# Back seat width of a subaru outback or volvo wagon?



## midstreammama (Feb 8, 2005)

Currently, we have a mini-van and really want to get rid of it.

I am looking at these two cars and wonder if our carseats will fit in the back seat. We have a 7yo in a evenflo Cargo high back booster. A 3 year old in a Britax Marathon and a 15 month old in a Britax Marathon. Just wondering if this combo would fit in with of these cars? Any one have any experience they want yo share? TIA.


----------



## TiredX2 (Jan 7, 2002)

If you've actually narrowed it down to just two cars, I would just go try them out.

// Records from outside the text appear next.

(** Predicted minimum with a tie: the forest answers [[5; 3; 3]] and
    variant 1, the first of the two cheapest, is enqueued. *)
Lemma execute_predicted_minimum_run :
  ∃ compilers m1,
    init three_variants batch 7%Z device false = Ok (compilers, m1) ∧
    min_element (predict [5; 3; 3]%Z [64%Z]) = 1 ∧
    ∃ label tpl,
      templates_ three_variants !! label = Some tpl ∧
      execute three_variants batch false false
      = Ok (set_queue m1 (submit (queue_ m1) (enqueued tpl compilers label batch))) ∧
      label = min_element (predict [5; 3; 3]%Z (input_sizes v0 batch)) ∧
      first_minimum (predict [5; 3; 3]%Z (input_sizes v0 batch)) label.
Proof.
  eexists _, _. split; [vm_compute; reflexivity|]. split; [reflexivity|].
  apply (execute_predicted_minimum three_variants _ batch false _ v0 [5; 3; 3]%Z);
    [reflexivity | vm_compute; reflexivity | reflexivity | reflexivity | reflexivity
    | reflexivity | apply stub_cost_order].
Defined.

(** No predictor, no override, [bypass_predictor] false: variant 0. *)
Lemma execute_default_variant_run :
  ∃ compilers m1,
    init one_variant batch 7%Z device false = Ok (compilers, m1) ∧
    execute one_variant batch false false
    = Ok (set_queue m1 (submit (queue_ m1) (enqueued v0 compilers 0 batch))).
Proof.
  eexists _, _. split; [vm_compute; reflexivity|].
  apply (execute_default_variant one_variant _ batch false false _ v0);
    [reflexivity | vm_compute; reflexivity | reflexivity | reflexivity
    | right; reflexivity].
Defined.

Lemma execute_keeps_hardcoded_run :
  ∃ m', execute two_variants_tuned batch false false = Ok m' ∧
        hardcoded_ m' = hardcoded_ two_variants_tuned.
Proof.
  eexists. split; [vm_compute; reflexivity|].
  apply execute_keeps_hardcoded with (e := batch) (bypass := false) (force := false).
  vm_compute; reflexivity.
Defined.

Lemma tune_records_fastest_run :
  ∃ compilers m1,
    init two_variants batch 7%Z device false = Ok (compilers, m1) ∧
    min_element (measured <$> seq 0 2) = 1 ∧
    ∃ m' label tpl,
      tune two_variants batch measured = Ok m' ∧
      label = min_element (measured <$> seq 0 (length (templates_ two_variants))) ∧
      first_minimum (measured <$> seq 0 (length (templates_ two_variants))) label ∧
      hardcoded_ m' = <[input_sizes v0 batch := label]> (hardcoded_ two_variants) ∧
      templates_ m' !! label = Some tpl ∧
      ∀ bypass force,
        execute m' batch bypass force
        = Ok (set_queue m' (submit (queue_ m') (enqueued tpl compilers label batch))).
Proof.
  eexists _, _. split; [vm_compute; reflexivity|]. split; [reflexivity|].
  eapply (tune_records_fastest two_variants _ batch measured _ v0);
    [reflexivity | vm_compute; reflexivity | reflexivity | apply stub_cost_order].
Defined.

(** A second [init], on another device and asking for recompilation. *)
Lemma init_idempotent_run :
  ∃ set m1,
    init two_variants batch 7%Z device false = Ok (set, m1) ∧
    init m1 batch 7%Z {| device_extensions := "" |} true = Ok (set, m1).
Proof.
  eexists _, _. split; [vm_compute; reflexivity|].
  apply (init_idempotent two_variants _ batch batch 7%Z device _ false true);
    [vm_compute; reflexivity | reflexivity].
Defined.

Lemma init_builds_two_shells_run :
  ∃ buf set m1,
    fill_program_name batch BIND_TO_HANDLE = Ok buf ∧
    init three_variants batch 7%Z device false = Ok (set, m1) ∧
    length set = 2 ∧
    lc_name <$> set = [c_string buf; (c_string buf ++ "_fb")%string].
Proof.
  eexists _, _, _. split; [vm_compute; reflexivity|].
  split; [vm_compute; reflexivity|].
  eapply (init_builds_two_shells three_variants _ batch 7%Z device false);
    [vm_compute; reflexivity | reflexivity | vm_compute; reflexivity].
Defined.

(** C8 as stated fails: three templates, two shells. *)
Lemma three_variants_two_shells :
  ∃ set m1,
    init three_variants batch 7%Z device false = Ok (set, m1) ∧
    length (templates_ three_variants) = 3 ∧ length set = 2 ∧
    length set ≠ length (templates_ three_variants) ∧
    length set ≠ S (length (templates_ three_variants)).
Proof.
  eexists _, _. split; [vm_compute; reflexivity|]. repeat split; simpl; lia.
Qed.

(** C9 as stated fails: a traversal of 300 characters runs over the end of
    [program_name]; no assertion stops it. *)
Lemma long_batch_overflows :
  length (representation (new_binder BIND_TO_HANDLE) (data long_batch)) = 300 ∧
  fill_program_name long_batch BIND_TO_HANDLE = Fail undefined_behaviour ∧
  fill_program_name long_batch BIND_TO_HANDLE ≠ Fail assertion_failure ∧
  no_invalid_argument (fill_program_name long_batch BIND_TO_HANDLE).
Proof.
  assert (fill_program_name long_batch BIND_TO_HANDLE = Fail undefined_behaviour) as H
    by (vm_compute; reflexivity).
  split; [vm_compute; reflexivity|]. split; [exact H|]. rewrite H. split; [done|].
  by intros what.
Qed.

(** C3 as stated fails: an operation name and a data-type name nobody
    knows, and [import] returns normally with the map untouched. *)
Lemma unknown_names_accepted :
  import (JObject [("axpby", JObject [("float32", JObject [("profiles", JArray [])])])])
         queue ∅ = Ok ∅ ∧
  import (JObject [("vaxpy", JObject [("int32", JObject [("profiles", JArray [])])])])
         queue ∅ = Ok ∅.
Proof. split; reflexivity. Qed.

Lemma import_ignores_unknown_names_run :
  import (JObject ([] ++ ("axpby", JNull) :: [])) queue ∅
  = import (JObject ([] ++ [])) queue ∅ ∧
  import (JObject ([] ++ ("vaxpy", JObject ([] ++ ("int32", JNull) :: [])) :: []))
         queue ∅
  = import (JObject ([] ++ ("vaxpy", JObject ([] ++ [])) :: [])) queue ∅ ∧
  no_invalid_argument (import (JObject ([] ++ ("axpby", JNull) :: [])) queue ∅) ∧
  no_invalid_argument
    (import (JObject ([] ++ ("vaxpy", JObject ([] ++ ("int32", JNull) :: [])) :: []))
            queue ∅).
Proof.
  apply (import_ignores_unknown_names [] [] [] [] "axpby" "vaxpy" "int32" JNull JNull
           queue ∅); reflexivity.
Defined.

End Runs.

(** * Further properties *)

Section CacheProperties.
Context {C : Collaborators} {T : Templates}.

(** ** What [init] puts into the shells *)

Lemma add_sources_lookup (cur : list string) (to_init to_init' : list lazy_compiler)
    (j0 j : nat) (c : lazy_compiler) :
  add_sources to_init j0 cur = Ok to_init' → to_init !! j = Some c →
  to_init' !! j
  = Some (match (if decide (j0 ≤ j) then cur !! (j - j0) else None) with
          | Some src => add c src
          | None => c
          end).
Proof.
  revert to_init j0 c. induction cur as [|src cur IH]; intros to_init j0 c H Hc; simpl in H.
  - injection H as <-. rewrite Hc. by case_decide.
  - bind_inv H. apply at_index_Ok_inv in E.
    destruct (decide (j = j0)) as [->|Hne].
    + assert (a = c) as -> by congruence.
      rewrite (IH _ _ (add c src) H) by (apply list_lookup_insert_eq; by eapply lookup_lt_Some).
      rewrite decide_False by lia. rewrite decide_True by lia.
      by rewrite Nat.sub_diag.
    + rewrite (IH _ _ c H) by (by rewrite list_lookup_insert_ne).
      destruct (decide (S j0 ≤ j)) as [Hle|Hgt].
      * rewrite decide_True by lia.
        replace (j - j0) with (S (j - S j0)) by lia. done.
      * by rewrite decide_False by lia.
Qed.
(** When there is no file at the manifest path, the script prints one
    error and leaves through [sys.exit(-1)], exit status 255, before any
    download or validation. *)
Theorem main_missing_manifest w args :
  os_path_exists w (os_path_abspath w (manifest_path args)) = false →
  main w args
  = (Raise (SystemExit (PInt (-1))),
     [error_line 0 ("Error: no file found at " +:+
                    os_path_abspath w (manifest_path args))])
  ∧ (run_script w args).1 = 255.
Proof.
  intros Hexists.
  assert (main w args
          = (Raise (SystemExit (PInt (-1))),
             [error_line 0 ("Error: no file found at " +:+
                            os_path_abspath w (manifest_path args))])) as Hmain.
  { unfold main, sys_exit. cbv zeta. rewrite Hexists. reflexivity. }
  split; [done|]. unfold run_script. by rewrite Hmain.
Qed.

Lemma main_missing_manifest_witness :
  (run_script
     (Sample.world_of (λ _, false) (λ _, Raise InvalidGitRepositoryError)
        (λ _, Raise FetchError) (Sample.manifest_of []))
     Sample.args).1 = 255.
Proof.
  refine (proj2 (main_missing_manifest
    (Sample.world_of (λ _, false) (λ _, Raise InvalidGitRepositoryError)
       (λ _, Raise FetchError) (Sample.manifest_of []))
    Sample.args _)). reflexivity.
Defined.
(** * mesos_exporter: the master-state collector and its helpers

    A shallow embedding of [master_state.go] (the state collector, the range
    codec, the settable counters, the token refresh and the collectors that
    fetch and translate the Mesos endpoints), followed by the properties
    checked against it. The file has five parts: the embedding, the
    vocabulary the properties are stated in, the concrete inputs they are
    tried on, lemmas, and the properties by component.

    Conventions of the embedding.
    - A Go [string] and a Go [[]byte] are both a Rocq [string]: a sequence of
      8-bit [ascii] values.
    - [uint64] is a [Z] in the range 0 .. 2^64-1 with the wrap-around of every
      operation written out; [float64] is the kernel's binary64 [float].
    - A Go [map] whose iteration order does not matter is a [gmap]; a map that
      the code ranges over is a list in the order of that iteration (Go fixes
      no order, so the properties quantify over every list).
    - Code that mutates an object returns the new object; logging, the error
      counter, the output channel and the state of the HTTP client are fields
      of an explicit [world], threaded by the monad [M]. A computation of [M]
      returns, or parks its goroutine for ever on a channel ([Blocked]), or
      panics ([Panicked]).
    - The clock, the parsing and signing of keys, the HTTP exchanges and the
      JSON decoder are the outside world: the field [network] of the world
      gives, for the n-th fetch, the answers it gets. *)

From Stdlib Require Import ZArith Lia Ascii String Floats Uint63.
From stdpp Require Import base option list gmap strings.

Are you planning on more kids? How close is your 7 year old to not needing a booster? I think the buckling in in most seats w/three carseats across is a huge PITA (even if they fit, it's hard to get the booster buckled) but it might be easier since I assume at least one of your Marathon's is still rear facing.


----------



## afishwithabike (Jun 8, 2005)

You can go to www.edmunds.com and do a car comparison. It will give you each and every dimension inside and out.


----------



## bu's mama (Mar 25, 2004)

I have an outback, and I don't think there's enough room for what you described. The marathon is kind of bulky & I think it would be a total pita to buckle the booster like that.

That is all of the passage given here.